Last year the European Commission (EC) came out with a proposal to reform the EU’s core pharmaceutical legislation, aiming to address affordability, accessibility, and availability, among other objectives. One of the key changes proposed was reducing the EU’s baseline regulatory data protection (RDP) timeline, a plan that pleased the generics industry but got innovators up in arms. How has the reform advanced so far, what are its implications, and what are the next steps?

 

Sweeping Reform

The reform proposal, published on April 26, 2023, is the most significant revision of the EU’s pharmaceutical legislation in two decades. It set out to ensure medicines’ accessibility, availability, and affordability across the European bloc’s member states while supporting innovation and addressing issues such as antimicrobial resistance and the environmental impact of medicines.

Among other amendments, the plan aimed to reduce drugs’ baseline regulatory protection, or RDP, by two-years. Despite potential extensions, for pharma innovators, the proposed reduction favoured the generics and biosimilars industry. “The net impact of the proposals will undermine Europe’s competitiveness and slow the research, development and delivery of new treatments and vaccines in Europe,” said the European Federation of Pharmaceutical Industries and Associations (EFPIA) in a statement.

The generics and biosimilars industry group, Medicines for Europe, on the other hand, championed the proposed changes. “The central role of the off-patent medicines industry for the patient is clearly reflected in the intentions of the draft legislation, mirroring our commitment to make medicines available when and where they are needed evergreening and the adaptation of incentives to necessary equity of access across the EU,” said then president Elisabeth Stampa.

 

Compromises

What was the next step to making the new EU pharma legislation a reality? In March, the European Parliament’s Public Health Committee (ENVI) voted in favour of a few common positions, namely to slightly lower intellectual property protection periods with respect to the original proposal. In addition, they agreed to a minimum regulatory data protection period of 7.5 years, and a maximum of 8.5 years. This compromise has failed to please both innovators and consumer groups.

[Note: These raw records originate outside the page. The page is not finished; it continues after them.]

(** What [mark_quiescent] leaves. *)
Lemma mark_quiescent_row ct a now ct' :
  mark_quiescent ct a now = Ok ct' ->
  exists row, control_rows ct' !! a = Some row /\ ctl_quiescent_at row <> None
    /\ ct_db ct' = ct_db ct.
Proof.
  intros Hm. apply mark_quiescent_Ok in Hm. destruct Hm as (row & Hrow & [(Hq & ->) | (_ & _ & _ & _ & ->)]).
  - exists row. auto.
  - eexists. simpl. rewrite lookup_insert_eq. split; [reflexivity |]. split; [discriminate | reflexivity].
Qed.

(** What every step of run control does. *)
Record controlled ct ct' : Prop := {
  cd_history : rtc (journal_step P) (ct_rt ct) (ct_rt ct');
  cd_wf : control_wf ct';
  cd_rows a row : control_rows ct !! a = Some row ->
    exists row', control_rows ct' !! a = Some row' /\ control_follows row row';
  cd_observations : cancellation_observations ct ⊆ cancellation_observations ct';
}.

Lemma follows_refl row : control_follows row row.
Proof. repeat split; auto. Qed.

Lemma controlled_rt ct rt :
  control_wf ct -> rtc (journal_step P) (ct_rt ct) rt -> controlled ct (set_rt ct rt).
Proof.
  intros Hwf Hs. split; simpl; [exact Hs | apply control_wf_rt; assumption | | reflexivity].
  intros a row Hrow. exists row. split; [exact Hrow | apply follows_refl].
Qed.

“Despite pragmatic improvements to the initial text, the industry remains concerned that the net impact of the proposals will make Europe less competitive and less attractive as a region,” said EFPIA director general Nathalie Moll. “The Parliament has disappointingly failed to shorten the period during which a new medicine is protected from competition. Shortening this period would help make medicine prices more affordable,” lamented Ancel la Santos Quintano, senior health policy officer at the European Consumer Organisation (BEUC).

Rare disease advocates, however, were pleased with the agreement, with medicines addressing high unmet needs set to get up to 11 years of market exclusivity, compared to the 9 years suggested in the original proposal, and the introduction of a new European framework for rare diseases.

Regulators at the DIA Europe EU Regulatory Townhall seemed to have mixed feelings. While European Medicines Agency’s (EMA) chief executive Emer Cooke was enthusiastic, claiming that the overall desire for reform was “exciting and inspiring,” a poll of attendees at the townhall showed that 41 percent were “not confident” of the reform’s ability to improve access, availability and affordability.

 

An Accepted Position

On 10 April 2024, the European Parliament finally adopted its position on the reform, ahead of the parliamentary elections in June, a step, which according to experts marks significant progress in the overall process.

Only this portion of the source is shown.